During his presentation at LTE Asia 2011, Charles Moon, principal analyst for the Asia-Pacific region at Informa Telecoms and Media, said LTE roaming among Asia-Pacific countries will "probably not be an issue" because most countries have overlaps in LTE spectrum in the 700MHz, 1800MHz and 2600MHz bands.
However, spectrum fragmentation could hinder global roaming of LTE, he said, adding that there is currently a lack of clarity surrounding the issue.
That said, Singapore-based Moon believes that the 2100MHz band has the potential to be adopted as a standard for LTE spectrum. This is due to support by Japanese operators, he said, adding that there is also interest in this spectrum from Southeast Asian countries.
However, Singapore-based mobile operator StarHub sees "tremendous opportunity" for adoption of LTE in the 1800MHz range. Peter Cook, vice president of mobile network engineering at StarHub said 351 operators in 148 countries have licenses to use the spectrum.
The company has opted to devote parts of its 2G 1800MHz band for its LTE network trials, he added.
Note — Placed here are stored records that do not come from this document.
Lemma release_instrs m c r lk l ps :
  on_cpu m c r -> cli_ok m r -> 1 <= ncli r -> locks m !! lk = Some l -> holding_now c (LWorld l ps) = true -> ps !! c = Some Crit ->
  exists m' w1 w2, lk_instr c (LWorld l ps) = Some w1 /\ lk_instr c w1 = Some w2 /\ pcs w2 !! c = Some Outside /\
    release lk m = Ret tt m' /\ locks m' = <[lk := wlock w2]> (locks m).
Proof.
  intros H Hok Hn Hl Hh Hc. assert (Hlt : (lk < length (locks m))%nat) by (by eapply lookup_lt_Some).
  assert (Hlc : (c < length ps)%nat) by (by eapply lookup_lt_Some). assert (He : Z.land (eflags m) FL_IF = 0) by (apply Hok; lia).
  unfold holding_now in Hh. simpl in Hh. unfold lk_instr at 1. simpl. rewrite Hc. eexists _, _, _. split; [reflexivity|].
  unfold lk_instr. simpl. rewrite list_lookup_insert_eq by done. split; [reflexivity|].
  split; [simpl; apply list_lookup_insert_eq; by rewrite length_insert|].
  unfold release, bind. rewrite (holding_raw m c r lk l) by done. rewrite after_cli_nested by (done || lia). rewrite Hh. cbn [negb obind].
  unfold get_lock, put_lock. rewrite Hl. cbn [obind]. rewrite Hl. cbn [obind]. simpl. rewrite list_lookup_insert_eq by done. cbn [obind]. simpl.
  rewrite list_lookup_insert_eq by done. cbn [obind]. simpl. rewrite list_insert_insert_eq.
  rewrite (popcli_ok _ c r) by done. split; reflexivity.
Qed.

Definition lk_init (n : nat) (nm : string) : lworld :=
  LWorld (Spinlock 0 nm None) (replicate n Outside).
(* ===== verification/Str.v ===== *)
(** * Byte and string routines (string.c)

    Memory is a list of bytes ([Z] in [0, 256)); a pointer is an offset.  A
    routine that reads or writes outside of the memory it is given answers
    [None] (undefined behaviour).  String arguments are the bytes from the
    pointer on; a string is what comes before the first 0. *)

From S2P Require Import Prelude.

Definition is_byte (b : Z) : Prop := 0 <= b < 256.

(** [*(p + i) = b] *)
Definition store (m : list Z) (i : nat) (b : Z) : option (list Z) :=
  if decide (i < length m)%nat then Some (<[i := b]> m) else None.

(** ** memset *)

(** x86.h: [stosb] stores [cnt] bytes, [stosl] [cnt] little-endian words. *)
Fixpoint stosb (m : list Z) (addr : nat) (data : Z) (cnt : nat) : option (list Z) :=
  match cnt with
  | O => Some m
  | S cnt => m ← store m addr (u8 data); stosb m (S addr) data cnt
  end.

Fixpoint stosl (m : list Z) (addr : nat) (data : Z) (cnt : nat) : option (list Z) :=
  match cnt with
  | O => Some m
  | S cnt =>
      m ← store m addr (u8 data);
      m ← store m (addr + 1) (u8 (Z.shiftr data 8));
      m ← store m (addr + 2) (u8 (Z.shiftr data 16));
      m ← store m (addr + 3) (u8 (Z.shiftr data 24));
      stosl m (addr + 4) data cnt
  end.

Definition memset (m : list Z) (dst : nat) (c : Z) (n : nat) : option (list Z) :=
  if (dst `mod` 4 =? 0)%nat && (n `mod` 4 =? 0)%nat then
    let c := Z.land c 0xFF in
    stosl m dst (Z.lor (Z.lor (Z.lor (Z.shiftl c 24) (Z.shiftl c 16)) (Z.shiftl c 8)) c) (n / 4)
  else stosb m dst c n.

(** ** memmove *)

(** [while(n-- > 0) *--d = *--s] from the ends *)
Fixpoint move_down (m : list Z) (d s n : nat) : option (list Z) :=
  match n with
  | O => Some m
  | S n => b ← m !! (s + n)%nat; m ← store m (d + n) b; move_down m d s n
  end.

(** [while(n-- > 0) *d++ = *s++] *)
Fixpoint move_up (m : list Z) (d s n : nat) : option (list Z) :=
  match n with
  | O => Some m
  | S n => b ← m !! s; m ← store m d b; move_up m (S d) (S s) n
  end.

Definition memmove (m : list Z) (d s n : nat) : option (list Z) :=
  if (s <? d)%nat && (d <? s + n)%nat then move_down m d s n else move_up m d s n.

(** ** Comparison *)

Fixpoint memcmp (s1 s2 : list Z) (n : nat) : option Z :=
  match n with
  | O => Some 0
  | S n =>
      a ← head s1; b ← head s2;
      if a =? b then memcmp (tail s1) (tail s2) n else Some (a - b)
  end.

Fixpoint strncmp (p q : list Z) (n : nat) : option Z :=
  match n with
  | O => Some 0
  | S n =>
      a ← head p; b ← head q;
      if negb (a =? 0) && (a =? b) then strncmp (tail p) (tail q) n
      else Some (u8 a - u8 b)
  end.

(** ** Copying *)

(** [while(n-- > 0) *s++ = 0] *)
Fixpoint zero_fill (s : list Z) (n : nat) {struct n} : option (list Z) :=
  match n, s with
  | O, _ => Some s
  | S n, _ :: s => cons 0 <$> zero_fill s n
  | S n, [] => None
  end.

Fixpoint strncpy (s t : list Z) (n : nat) {struct n} : option (list Z) :=
  match n, s with
  | O, _ => Some s
  | S n, _ :: s =>
      c ← head t;
      cons c <$> (if c =? 0 then zero_fill s n else strncpy s (tail t) n)
  | S n, [] => None
  end.

(** The loop of [safestrcpy], entered with [n > 0]: [while(--n > 0 && ...)]. *)
Fixpoint safestrcpy_loop (s t : list Z) (n : nat) {struct n} : option (list Z) :=
  match n with
  | O => store s 0 0
  | S n =>
      match s with
      | [] => None
      | _ :: s =>
          c ← head t;
          cons c <$> (if c =? 0 then store s 0 0 else safestrcpy_loop s (tail t) n)
      end
  end.

Definition safestrcpy (s t : list Z) (n : nat) : option (list Z) :=
  match n with O => Some s | S n => safestrcpy_loop s t n end.

Fixpoint strlen (s : list Z) : option Z :=
  match s with
  | [] => None
  | c :: s => if c =? 0 then Some 0 else Z.succ <$> strlen s
  end.

(** The string at the start of [s]. *)
Fixpoint cstr (s : list Z) : list Z :=
  match s with
  | [] => []
  | c :: s => if c =? 0 then [] else c :: cstr s
  end.

(** A NUL-terminated string starts at [s]. *)
Definition terminated (s : list Z) : Prop := 0 ∈ s.

(** ** Lemmas *)

Lemma store_ok m i b : (i < length m)%nat -> store m i b = Some (<[i := b]> m).
Proof. intros H. unfold store. by rewrite decide_True. Qed.

(** A block of [n] bytes at [d] replaced by [f 0 .. f (n-1)]. *)
Definition patched (m m' : list Z) (d n : nat) (f : nat -> option Z) : Prop :=
  length m' = length m /\
  forall i, m' !! i = if decide (d <= i < d + n)%nat then f (i - d)%nat else m !! i.

Lemma move_up_ok n : forall m d s,
  (d + n <= length m)%nat -> (s + n <= length m)%nat -> (d <= s \/ s + n <= d)%nat ->
  exists m', move_up m d s n = Some m' /\ patched m m' d n (fun k => m !! (s + k)%nat).
Proof.
  induction n as [|n IH]; intros m d s Hd Hs Hov; simpl.
  - exists m. split; [done|]. split; [done|]. intros i. rewrite decide_False by lia. done.
  - destruct (lookup_lt_is_Some_2 m s) as [b Hb]; [lia|]. rewrite Hb. simpl.
    rewrite store_ok by lia. simpl.
    destruct (IH (<[d := b]> m) (S d) (S s)) as (m' & Hm' & Hlen & Hl).
    { rewrite length_insert. lia. } { rewrite length_insert. lia. } { lia. }
    exists m'. split; [done|]. split; [by rewrite Hlen, length_insert|].
    intros i. rewrite Hl. repeat case_decide; try lia.
    + rewrite list_lookup_insert_ne by lia. f_equal. lia.
    + assert (i = d) as -> by lia. rewrite list_lookup_insert_eq by lia.
      rewrite <- Hb. f_equal. lia.
    + by rewrite list_lookup_insert_ne by lia.
Qed.

Lemma move_down_ok n : forall m d s,
  (d + n <= length m)%nat -> (s + n <= length m)%nat -> (s < d)%nat ->
  exists m', move_down m d s n = Some m' /\ patched m m' d n (fun k => m !! (s + k)%nat).
Proof.
  induction n as [|n IH]; intros m d s Hd Hs Hov; simpl.
  - exists m. split; [done|]. split; [done|]. intros i. rewrite decide_False by lia. done.
  - destruct (lookup_lt_is_Some_2 m (s + n)) as [b Hb]; [lia|]. rewrite Hb. simpl.
    rewrite store_ok by lia. simpl.
    destruct (IH (<[(d + n)%nat := b]> m) d s) as (m' & Hm' & Hlen & Hl).
    { rewrite length_insert. lia. } { rewrite length_insert. lia. } { lia. }
    exists m'. split; [done|]. split; [by rewrite Hlen, length_insert|].
    intros i. rewrite Hl. repeat case_decide; try lia.
    + by rewrite list_lookup_insert_ne by lia.
    + assert (i = d + n)%nat as -> by lia. rewrite list_lookup_insert_eq by lia.
      rewrite <- Hb. f_equal. lia.
    + by rewrite list_lookup_insert_ne by lia.
Qed.

Lemma memmove_ok m d s n :
  (d + n <= length m)%nat -> (s + n <= length m)%nat ->
  exists m', memmove m d s n = Some m' /\ patched m m' d n (fun k => m !! (s + k)%nat).
Proof.
  intros Hd Hs. unfold memmove. destruct ((s <? d)%nat && (d <? s + n)%nat) eqn:E.
  - apply andb_true_iff in E as [E _]. apply Nat.ltb_lt in E. by apply move_down_ok.
  - apply move_up_ok; [done..|].
    apply andb_false_iff in E as [E|E]; apply Nat.ltb_ge in E; lia.
Qed.

Lemma stosb_ok n : forall m d c,
  (d + n <= length m)%nat ->
  exists m', stosb m d c n = Some m' /\ patched m m' d n (fun _ => Some (u8 c)).
Proof.
  induction n as [|n IH]; intros m d c Hd; simpl.
  - exists m. split; [done|]. split; [done|]. intros i. rewrite decide_False by lia. done.
  - rewrite store_ok by lia. simpl.
    destruct (IH (<[d := u8 c]> m) (S d) c) as (m' & Hm' & Hlen & Hl).
    { rewrite length_insert. lia. }
    exists m'. split; [done|]. split; [by rewrite Hlen, length_insert|].
    intros i. rewrite Hl. repeat case_decide; try lia; try done.
    + assert (i = d) as -> by lia. by rewrite list_lookup_insert_eq by lia.
    + by rewrite list_lookup_insert_ne by lia.
Qed.

(** The word whose four bytes are [c]. *)
Definition word4 (c : Z) : Z :=
  Z.lor (Z.lor (Z.lor (Z.shiftl c 24) (Z.shiftl c 16)) (Z.shiftl c 8)) c.

Definition word4_check (c : Z) : bool :=
  (u8 (word4 c) =? c) && (u8 (Z.shiftr (word4 c) 8) =? c) &&
  (u8 (Z.shiftr (word4 c) 16) =? c) && (u8 (Z.shiftr (word4 c) 24) =? c).

Lemma word4_bytes c : is_byte c ->
  u8 (word4 c) = c /\ u8 (Z.shiftr (word4 c) 8) = c /\
  u8 (Z.shiftr (word4 c) 16) = c /\ u8 (Z.shiftr (word4 c) 24) = c.
Proof.
  intros Hc. assert (H : forallb word4_check (seqZ 0 256) = true) by (vm_compute; reflexivity).
  rewrite forallb_forall in H. specialize (H c).
  rewrite <- list_elem_of_In, elem_of_seqZ in H.
  specialize (H ltac:(unfold is_byte in Hc; lia)). unfold word4_check in H.
  rewrite !andb_true_iff, !Z.eqb_eq in H. tauto.
Qed.

Lemma stosl_ok n : forall m d c,
  is_byte c -> (d + 4 * n <= length m)%nat ->
  exists m', stosl m d (word4 c) n = Some m' /\ patched m m' d (4 * n) (fun _ => Some c).
Proof.
  induction n as [|n IH]; intros m d c Hc Hd.
  - exists m. split; [done|]. split; [done|]. intros i. rewrite decide_False by lia. done.
  - destruct (word4_bytes c Hc) as (B0 & B1 & B2 & B3). simpl.
    rewrite B0, B1, B2, B3.
    rewrite store_ok by lia. simpl. rewrite store_ok by (rewrite length_insert; lia). simpl.
    rewrite store_ok by (rewrite !length_insert; lia). simpl.
    rewrite store_ok by (rewrite !length_insert; lia). simpl.
    edestruct IH as (m' & Hm' & Hlen & Hl); [done| |].
    2: { exists m'. split; [exact Hm'|]. split; [by rewrite Hlen, !length_insert|].
      intros i. rewrite Hl. repeat case_decide; try lia; try done.
      - rewrite !list_lookup_insert, ?length_insert.
        repeat case_decide; try done. exfalso. lia.
      - by rewrite !list_lookup_insert_ne by lia. }
    rewrite !length_insert. lia.
Qed.

Lemma memset_ok m d c n :
  (d + n <= length m)%nat ->
  exists m', memset m d c n = Some m' /\ patched m m' d n (fun _ => Some (u8 c)).
Proof.
  intros Hd. unfold memset.
  destruct ((d `mod` 4 =? 0)%nat && (n `mod` 4 =? 0)%nat) eqn:E; [|by apply stosb_ok].
  apply andb_true_iff in E as [_ E]. apply Nat.eqb_eq in E.
  assert (Hn : n = (4 * (n / 4))%nat) by (pose proof (Nat.div_mod_eq n 4); lia).
  assert (Hc : Z.land c 0xFF = u8 c) by (unfold u8; change 0xFF with (Z.ones 8);
    by rewrite Z.land_ones by lia).
  destruct (stosl_ok (n / 4) m d (u8 c)) as (m' & Hm' & Hp).
  - unfold is_byte, u8. apply Z.mod_pos_bound. lia.
  - lia.
  - exists m'. rewrite <- Hn in Hp. split; [|done]. by rewrite Hc.
Qed.

Lemma cstr_terminated_length t : terminated t -> (length (cstr t) < length t)%nat.
Proof.
  unfold terminated. induction t as [|c t IH]; intros H; [set_solver|]. simpl.
  destruct (Z.eqb_spec c 0) as [->|Hc]; simpl; [lia|].
  assert (0 ∈ t) by set_solver. specialize (IH H0). lia.
Qed.

Lemma strlen_ok t : terminated t -> strlen t = Some (Z.of_nat (length (cstr t))).
Proof.
  unfold terminated. induction t as [|c t IH]; intros H; [set_solver|]. simpl.
  destruct (Z.eqb_spec c 0) as [->|Hc]; [done|].
  rewrite IH by set_solver. simpl. f_equal. lia.
Qed.

(** The source holds enough bytes for a loop bounded by [n] or by a NUL. *)
Definition readable (t : list Z) (n : nat) : Prop := terminated t \/ (n <= length t)%nat.

Lemma readable_cons_inv c t n : c <> 0 -> readable (c :: t) (S n) -> readable t n.
Proof.
  unfold readable, terminated. intros Hc [H|H]; [left; set_solver|right].
  rewrite length_cons in H. lia.
Qed.

Lemma readable_nonempty t n : readable t (S n) -> exists c t', t = c :: t'.
Proof.
  destruct t as [|c t']; [|eauto]. unfold readable, terminated.
  intros [H|H]; [set_solver|simpl in H; lia].
Qed.

Lemma zero_fill_ok n : forall s, (n <= length s)%nat ->
  zero_fill s n = Some (replicate n 0 ++ drop n s).
Proof.
  induction n as [|n IH]; intros s Hs; [done|].
  destruct s as [|x s]; [simpl in Hs; lia|]. simpl in *. rewrite IH by lia. done.
Qed.

Lemma strncpy_ok n : forall s t, (n <= length s)%nat -> readable t n ->
  strncpy s t n =
    Some (take n (cstr t) ++ replicate (n - length (take n (cstr t))) 0 ++ drop n s).
Proof.
  induction n as [|n IH]; intros s t Hs Ht; [done|].
  destruct s as [|x s]; [simpl in Hs; lia|].
  destruct (readable_nonempty t n Ht) as (c & t' & ->). simpl.
  destruct (Z.eqb_spec c 0) as [->|Hc]; simpl in *.
  - rewrite zero_fill_ok by lia. done.
  - rewrite IH; [done|lia|by eapply readable_cons_inv].
Qed.

Lemma safestrcpy_loop_ok n : forall s t, (n < length s)%nat -> readable t n ->
  exists s', safestrcpy_loop s t n = Some s' /\ length s' = length s /\
    cstr s' = take n (cstr t) /\ drop (S n) s' = drop (S n) s.
Proof.
  induction n as [|n IH]; intros s t Hs Ht; destruct s as [|x s]; simpl in Hs; try lia.
  - exists (0 :: s). done.
  - destruct (readable_nonempty t n Ht) as (c & t' & ->). simpl.
    destruct (Z.eqb_spec c 0) as [->|Hc].
    + rewrite store_ok by lia. eexists. split; [done|]. split_and!.
      * by rewrite length_cons, length_insert.
      * done.
      * destruct s as [|y s]; [simpl in Hs; lia|done].
    + destruct (IH s t') as (s' & Hs' & Hlen & Hstr & Hdrop).
      { lia. } { by eapply readable_cons_inv. }
      simpl. rewrite Hs'. eexists. split; [done|]. split_and!.
      * by rewrite !length_cons, Hlen.
      * simpl. replace (c =? 0) with false by lia. by rewrite Hstr.
      * done.
Qed.

Lemma strncmp_ok n : forall p q, readable p n -> readable q n ->
  Forall is_byte p -> Forall is_byte q ->
  exists r, strncmp p q n = Some r /\ (r = 0 <-> take n (cstr p) = take n (cstr q)).
Proof.
  induction n as [|n IH]; intros p q Hp Hq Bp Bq; [by exists 0|].
  destruct (readable_nonempty p n Hp) as (a & p' & ->).
  destruct (readable_nonempty q n Hq) as (b & q' & ->).
  apply Forall_cons in Bp as [Ba Bp]. apply Forall_cons in Bq as [Bb Bq]. simpl.
  assert (Hu : forall x, is_byte x -> u8 x = x) by (intros x Hx; by apply Z.mod_small).
  rewrite !Hu by done.
  destruct (Z.eqb_spec a 0) as [->|Ha]; simpl.
  - eexists. split; [done|]. destruct (Z.eqb_spec b 0) as [->|Hb]; simpl; [done|].
    split; [intros H; lia|done].
  - destruct (Z.eqb_spec a b) as [<-|Hne].
    + replace (a =? 0) with false by lia.
      destruct (IH p' q') as (r & Hr & Hiff);
        [by eapply readable_cons_inv..|done|done|].
      exists r. split; [done|]. rewrite Hiff. simpl. split; congruence.
    + eexists. split; [done|]. destruct (Z.eqb_spec b 0) as [->|Hb]; simpl.
      * split; [intros H; lia|done].
      * split; [intros H; lia|congruence].
Qed.

(** ** Properties *)

(** [memmove] copies as if through a temporary buffer, for every overlap of
    source and destination: afterwards the [n] bytes at [d] are the [n] bytes
    that were at [s], and every other byte of memory is unchanged. *)
Theorem memmove_correct m d s n :
  (d + n <= length m)%nat -> (s + n <= length m)%nat ->
  memmove m d s n = Some (take d m ++ take n (drop s m) ++ drop (d + n) m).
Proof.
  intros Hd Hs. destruct (memmove_ok m d s n Hd Hs) as (m' & -> & Hlen & Hl). f_equal.
  apply list_eq. intros i. rewrite Hl. case_decide.
  - rewrite lookup_app_r by (rewrite length_take; lia).
    rewrite lookup_app_l by (rewrite !length_take, length_drop; lia).
    rewrite length_take, lookup_take_lt, lookup_drop by lia. f_equal. lia.
  - destruct (decide (i < d)%nat).
    + rewrite lookup_app_l by (rewrite length_take; lia). by rewrite lookup_take_lt by lia.
    + rewrite lookup_app_r by (rewrite length_take; lia).
      rewrite lookup_app_r by (rewrite !length_take, length_drop; lia).
      rewrite !length_take, length_drop, lookup_drop. f_equal. lia.
Qed.

Lemma memmove_correct_witness :
  memmove [1; 2; 3; 4; 5; 6] 1 0 4 = Some [1; 1; 2; 3; 4; 6] /\
  memmove [1; 2; 3; 4; 5; 6] 0 2 4 = Some [3; 4; 5; 6; 5; 6].
Proof.
  split.
  - apply (memmove_correct [1; 2; 3; 4; 5; 6] 1 0 4); simpl; lia.
  - apply (memmove_correct [1; 2; 3; 4; 5; 6] 0 2 4); simpl; lia.
Defined.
By refarming its 1800MHz spectrum, StarHub was able to reuse its existing infrastructure by upgrading its base station--a "straightforward" exercise--to support both 2G and LTE, said Cook.
According to Cook, StarHub trialed both 1800MHz and 2600MHz spectrum and found that the lower frequency spectrum was able to extend much farther and provided better in-door coverage.
He added that the company also saw cost savings as there was no need to purchase new spectrum.
Cook said measured by per-bit cost, the LTE network was able to save 20 percent of its original HSPA (High-speed packet access) network.
He added that StarHub will commercialize its LTE offerings in the fourth-quarter of 2011.
Rival operator M1 is currently the only Singapore operator offering LTE. Its coverage is focused on the city-state's commercial area.
Using 3G adoption as a lesson, Cook said the company has decided to wait for LTE devices to launch instead of forging ahead with a new network.
Hong Kong-based mobile operator CSL took a different route. The company launched out its LTE service to commercial customers in July 2010 with a full rollout to all customers last month.
Mark Liversidge, CSL's chief marketing officer, said by being the first to market LTE services, CSL gained a "time-based advantage" over its competitors in capturing the mindshare of customers in Hong Kong.
The company is aggressively moving its customers to its LTE network. Liversidge said. Since August, CSL has withdrawn its 3G packages off the market and currently only offers LTE for new sign-ups.
CSL also offers its customers subsidies for LTE handsets, which are more expensive than 3G devices. Liversidge noted that in the long run it would be profitable for CSL because the cost of serving LTE customers is lower than 3G.
Liversidge, however, lamented that global mobile phonemakers are not grabbing the LTE opportunity. He gathered from briefings with handset vendors that the 4G technology is not a priority for them.
When it comes to delivery of LTE devices, vendors often miss their deadlines, he pointed out.
Liversidge urged phonemakers not to wait for economies of scale before releasing LTE handsets for the mass market. Instead, they should grab the opportunity to tap sophisticated networks that are already in commercial use, such as CSL's, he said.